Indeed, COVID-19 is raising questions about the impact of traditionally conservative regulatory thinking on drug development. Regulators, exercising greater pragmatism, are showing new interest in RWE and post-marketing surveillance. RWE also presents an opportunity to identify treatments for further study earlier, accelerate drug development, and leverage synthetic control arms. In other words, regulators appear to be moving from being risk-averse about RWE to prudently enthusiastic.


Infectious disease programs currently represent less than two percent of the pharma development pipeline. The COVID-19 pandemic has revealed the dangers (and costs) of not having vaccines to hand, and society may be ready to invest more in drugs and vaccines to avoid future human and economic catastrophes.

To encourage greater investment in infectious disease, policymakers will need to address both "push" and "pull" incentives. While funding grants ("push") and regulatory incentives can help companies de-risk the early stages of development, they do not address the current risks to manufacturers by the adoption of generics and antibiotic stewardship by healthcare providers, resulting in infrequent brand prescribing and poor usage. "Pull" incentives could include market-entry rewards, such as payments over multiple years to companies after approval, or transferable vouchers that would extend the exclusivity period on other drugs in a company's portfolio.
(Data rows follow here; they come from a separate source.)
(** * tiny-xvl: determinant kernels, the fixed-size matrix facade and the
    convex-hull pipeline built on them.

    Sources embedded here:
    - [vxl/vnl/vnl_det.h]          the 2x2, 3x3 and 4x4 row-pointer
                                   determinants and the [vnl_matrix_fixed]
                                   overloads;
    - [vxl/vnl/vnl_matrix_fixed.h] [operator[]] and element access of the
                                   row-major fixed-size matrix;
    - [vxl/vgl/tests/test_convex.cpp] the recorded hull scenario.

    The element type [T] of the templates is an arbitrary ring; it is taken
    commutative where a statement needs it, and totally ordered where signs
    are compared. *)

From Stdlib Require Import String Lia.
From HB Require Import structures.
From mathcomp Require Import boot order algebra.

Set Implicit Arguments.
Unset Strict Implicit.
Unset Printing Implicit Defensive.

Import GRing.Theory Num.Theory Order.Theory.
Local Open Scope ring_scope.

(** ** Row-pointer kernels of [vnl_det.h]

    A [T const*] argument is modelled by the array it points to, a [seq T];
    [row[i]] is [row`_i] (that is [nth 0 row i]).  The kernels never test a
    length: the caller guarantees that each row is long enough. *)

Section RowKernels.

Variable T : pzRingType.

(** [template <class T> T vnl_det(T const *row0, T const *row1)] *)
Definition vnl_det_2 (row0 row1 : seq T) : T :=
  row0`_0 * row1`_1 - row0`_1 * row1`_0.

(** [template <class T> T vnl_det(T const *row0, T const *row1, T const *row2)]
    (the leading unary [+] of the source is the identity). *)
Definition vnl_det_3 (row0 row1 row2 : seq T) : T :=
    row0`_0 * row1`_1 * row2`_2
  - row0`_0 * row2`_1 * row1`_2
  - row1`_0 * row0`_1 * row2`_2
  + row1`_0 * row2`_1 * row0`_2
  + row2`_0 * row0`_1 * row1`_2
  - row2`_0 * row1`_1 * row0`_2.

(** [template <class T> T vnl_det(T const *row0, T const *row1,
                                  T const *row2, T const *row3)] *)
Definition vnl_det_4 (row0 row1 row2 row3 : seq T) : T :=
    row0`_0 * row1`_1 * row2`_2 * row3`_3
  - row0`_0 * row1`_1 * row3`_2 * row2`_3
  - row0`_0 * row2`_1 * row1`_2 * row3`_3
  + row0`_0 * row2`_1 * row3`_2 * row1`_3
  + row0`_0 * row3`_1 * row1`_2 * row2`_3
  - row0`_0 * row3`_1 * row2`_2 * row1`_3
  - row1`_0 * row0`_1 * row2`_2 * row3`_3
  + row1`_0 * row0`_1 * row3`_2 * row2`_3
  + row1`_0 * row2`_1 * row0`_2 * row3`_3
  - row1`_0 * row2`_1 * row3`_2 * row0`_3
  - row1`_0 * row3`_1 * row0`_2 * row2`_3
  + row1`_0 * row3`_1 * row2`_2 * row0`_3
  + row2`_0 * row0`_1 * row1`_2 * row3`_3
  - row2`_0 * row0`_1 * row3`_2 * row1`_3
  - row2`_0 * row1`_1 * row0`_2 * row3`_3
  + row2`_0 * row1`_1 * row3`_2 * row0`_3
  + row2`_0 * row3`_1 * row0`_2 * row1`_3
  - row2`_0 * row3`_1 * row1`_2 * row0`_3
  - row3`_0 * row0`_1 * row1`_2 * row2`_3
  + row3`_0 * row0`_1 * row2`_2 * row1`_3
  + row3`_0 * row1`_1 * row0`_2 * row2`_3
  - row3`_0 * row1`_1 * row2`_2 * row0`_3
  - row3`_0 * row2`_1 * row0`_2 * row1`_3
  + row3`_0 * row2`_1 * row1`_2 * row0`_3.

(** The [n] x [n] matrix whose [i]-th row is the [i]-th array of [rows]. *)
Definition rows_mx (n : nat) (rows : seq (seq T)) : 'M[T]_n :=
  \matrix_(i < n, j < n) (nth [::] rows i)`_j.

End RowKernels.

(** ** The fixed-size matrix of [vnl_matrix_fixed.h]

    [vnl_matrix_fixed<T, num_rows, num_cols>] derives from
    [Eigen::Matrix<T, num_rows, num_cols, Eigen::RowMajor>]: its storage is
    one block of [num_rows * num_cols] elements laid out row after row. *)

Section MatrixFixed.

Variable T : pzRingType.
Variables num_rows num_cols : nat.

Definition vnl_matrix_fixed : Type := (num_rows * num_cols).-tuple T.

(** [this->data()]: the storage block. *)
Definition data (m : vnl_matrix_fixed) : seq T := tval m.

(** Eigen's coefficient access [operator()(r, c)] on row-major storage, which
    [get] returns. *)
Definition get (m : vnl_matrix_fixed) (r c : nat) : T :=
  (data m)`_(r * num_cols + c).

(** [T const * operator[] (unsigned r) const { return this->row(r).data(); }]
    The pointer to the first element of row [r]: what is read through it is
    the storage block from offset [r * num_cols] on.  No boundary check. *)
Definition operator_index (m : vnl_matrix_fixed) (r : nat) : seq T :=
  drop (r * num_cols) (data m).

(** The contents of row [r], element by element. *)
Definition matrix_row (m : vnl_matrix_fixed) (r : nat) : seq T :=
  mkseq (get m r) num_cols.

(** The matrix seen as a mathematical [num_rows] x [num_cols] matrix. *)
Definition to_mx (m : vnl_matrix_fixed) : 'M[T]_(num_rows, num_cols) :=
  \matrix_(i, j) get m i j.

End MatrixFixed.

(** ** The [vnl_matrix_fixed] overloads of [vnl_det] *)

Section FixedOverloads.

Variable T : pzRingType.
Meeting the rise in demand for new and effective treatments may require new networks. For example, large pharmaceutical companies may work closely with small biotechs, charitable foundations, universities, and CROs to develop new products.
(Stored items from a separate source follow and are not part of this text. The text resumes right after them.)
Lemma magicU64_3 : _magicU64 3 = Found 2863311531 1.
Proof. vm_compute. reflexivity. Qed.

Lemma magicgu_sound_3 n :
  0 <= n <= 0xffffffff -> n / 3 = (n * 2863311531) / 2 ^ 33.
Proof.
  intros Hn.
  apply (magicgu_sound 0xffffffff 3 33); [| lia | | exact Hn].
  - change (0xffffffff + 1) with 4294967296. lia.
  - vm_compute. reflexivity.
Qed.

(** C1 (amended). For every divisor [d] in [1, 2^31] other than
    715827883, [get_magic_u64 d] returns a pair [(m, s)] with
    [m < 2^32] and [s < 32] such that, for every [n] from 0 to [nmax]
    ([0x7fffffff], and [0xffffffff] when [d = 3]), [n / d] is [n >> s]
    when [m = 1] (the powers of two, whose shift is not reduced by 32)
    and [(n * m) >> (32 + s)] otherwise. *)
Theorem get_magic_u64_division d :
  1 <= d <= 2 ^ 31 -> d <> 715827883 ->
  exists m s,
    get_magic_u64 d = Found m s /\
    0 < m < 2 ^ 32 /\ 0 <= s < 32 /\
    forall n, 0 <= n <= magic_nmax d ->
      n / d = if m =? 1 then Z.shiftr n s else Z.shiftr (n * m) (32 + s).
Proof.
  intros Hd Hdx. unfold get_magic_u64.
  destruct (Z.eq_dec d 3) as [->|Hd3].
  - exists 2863311531, 1. split; [exact magicU64_3|].
    split; [change (2 ^ 32) with 4294967296; lia|]. split; [lia|].
    intros n Hn. change (magic_nmax 3) with 0xffffffff in Hn.
    change (2863311531 =? 1) with false. cbv iota.
    rewrite Z.shiftr_div_pow2 by lia. apply magicgu_sound_3. exact Hn.
  - destruct (magicU32_31_found d Hd) as (m & p & Hrun & Hp & Hm & Ht & Hmin).
    pose proof (magic_m_bound d p Hd ltac:(lia) Hmin) as Hmb.
    pose proof (magic_m_mul d p ltac:(lia)) as Hmul.
    pose proof (magic_e_range d p ltac:(lia)) as He.
    assert (Hnmax : magic_nmax d = 0x7fffffff).
    { unfold magic_nmax. destruct (Z.eqb_spec d 3); [contradiction|reflexivity]. }
    unfold _magicU64. rewrite Hnmax, Hrun. cbv zeta.
    destruct (Z.eqb_spec m 1) as [Hm1|Hm1]; cbn [negb].
    + exists m, p. split; [reflexivity|].
      split; [rewrite Hm; exact Hmb|].
      assert (Hp32 : p < 32).
      { destruct (Z_lt_ge_dec p 32) as [|Hge]; [assumption|exfalso].
        assert (2 ^ 32 <= 2 ^ p) by (apply Z.pow_le_mono_r; lia).
        rewrite <- Hm, Hm1 in Hmul.
        change (2 ^ 31) with 2147483648 in *. change (2 ^ 32) with 4294967296 in *. lia. }
      split; [lia|]. intros n Hn.
      destruct (Z.eqb_spec m 1) as [_|]; [|contradiction].
      rewrite Z.shiftr_div_pow2 by lia.
      rewrite (magicgu_sound_31 d p Hd ltac:(lia) Ht n Hn), <- Hm, Hm1, Z.mul_1_r.
      reflexivity.
    + assert (Hp32 : 32 <= p).
      { apply (magic_shift_ge_32 d p); try assumption; lia. }
      assert (Hs : wrap64 (p - 32) = p - 32).
      { apply wrap64_small. change (2 ^ 64) with 18446744073709551616. lia. }
      exists m, (p - 32). split; [rewrite Hs; reflexivity|].
      split; [rewrite Hm; exact Hmb|]. split; [lia|]. intros n Hn.
      destruct (Z.eqb_spec m 1) as [|_]; [contradiction|].
      replace (32 + (p - 32)) with p by lia.
      rewrite Z.shiftr_div_pow2 by lia. rewrite Hm.
      apply (magicgu_sound_31 d p Hd ltac:(lia) Ht n Hn).
Qed.

(** The divisor 7: magic number 2454267027 and shift 2, that is
    [n / 7 = (n * 2454267027) >> 34]. *)
Lemma get_magic_u64_division_witness :
  exists m s,
    get_magic_u64 7 = Found m s /\
    0 < m < 2 ^ 32 /\ 0 <= s < 32 /\
    forall n, 0 <= n <= magic_nmax 7 ->
      n / 7 = if m =? 1 then Z.shiftr n s else Z.shiftr (n * m) (32 + s).
Proof.
  apply (get_magic_u64_division 7); [vm_compute; split; discriminate | lia].
Defined.

(** C1, as stated, fails: for the divisor 1 the pair returned is [(1, 0)],
    and [(n * 1) >> (32 + 0)] is 0 for [n = 1], not [1 / 1]. *)
Lemma get_magic_u64_power_of_two_shift :
  get_magic_u64 1 = Found 1 0 /\
  0 <= 1 <= magic_nmax 1 /\
  1 / 1 <> Z.shiftr (1 * 1) (32 + 0).
Proof.
  split; [vm_compute; reflexivity|].
  split; [vm_compute; split; discriminate|].
  vm_compute. discriminate.
Qed.

(** Divisors above [2^31] have no magic number: the search throws. *)
Lemma get_magic_u64_above_nmax :
  get_magic_u64 (2 ^ 31 + 1) = NotFound /\ get_magic_u64 (2 ^ 32 - 1) = NotFound.
Proof. split; vm_compute; reflexivity. Qed.

(** The divisor 715827883 = (2^31 + 1) / 3 passes the test at [p = 31]
    with magic number 3, and [shift -= 32] wraps around. *)
Lemma get_magic_u64_715827883 :
  get_magic_u64 715827883 = Found 3 (2 ^ 64 - 1).
Proof. vm_compute. reflexivity. Qed.

(** ** [create_gpu_buffer] *)

(** C8 (amended). [create_gpu_buffer] never fails with an error and does
    not look at the status of [cudaMalloc]: whatever the status, the pointer
    that [cudaMalloc] stored is what the caller gets, a null pointer
    included; when [cudaMalloc] stores nothing, the variable that is
    returned was never assigned, which is undefined behaviour.  Two devices
    that store the same give the same result, whatever their statuses. *)
Theorem create_gpu_buffer_ignores_status rt buffer_size :
  (forall what, create_gpu_buffer rt buffer_size <> Raises what) /\
  (forall status p, cudaMalloc rt buffer_size = (status, Some p) ->
     create_gpu_buffer rt buffer_size = Returns p) /\
  (forall status, cudaMalloc rt buffer_size = (status, None) ->
     create_gpu_buffer rt buffer_size = UndefinedBehaviour) /\
  (forall rt', snd (cudaMalloc rt' buffer_size) = snd (cudaMalloc rt buffer_size) ->
     create_gpu_buffer rt' buffer_size = create_gpu_buffer rt buffer_size).
Proof.
  unfold create_gpu_buffer. repeat split.
  - intros what. destruct (snd (cudaMalloc rt buffer_size)); discriminate.
  - intros status p Hp. rewrite Hp. reflexivity.
  - intros status Hp. rewrite Hp. reflexivity.
  - intros rt' Hsame. rewrite Hsame. reflexivity.
Qed.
An opportunity in a time of crisis

We in the industry must ask ourselves if we have been creative in responding to COVID-19. Have we embraced new technologies? How have we changed the ways we do business, develop drugs, and treat patients – not only for COVID-19, but for every condition? If nothing else, the COVID-19 pandemic has shown us that the entire healthcare ecosystem must become more pragmatic to become more efficient and useful to patients. Our healthcare paradigm must shift to be better prepared to withstand the next global outbreak, and whatever comes after that. We have a duty to patients to learn from this experience and continue to innovate and, ultimately, deliver better healthcare in a changing world.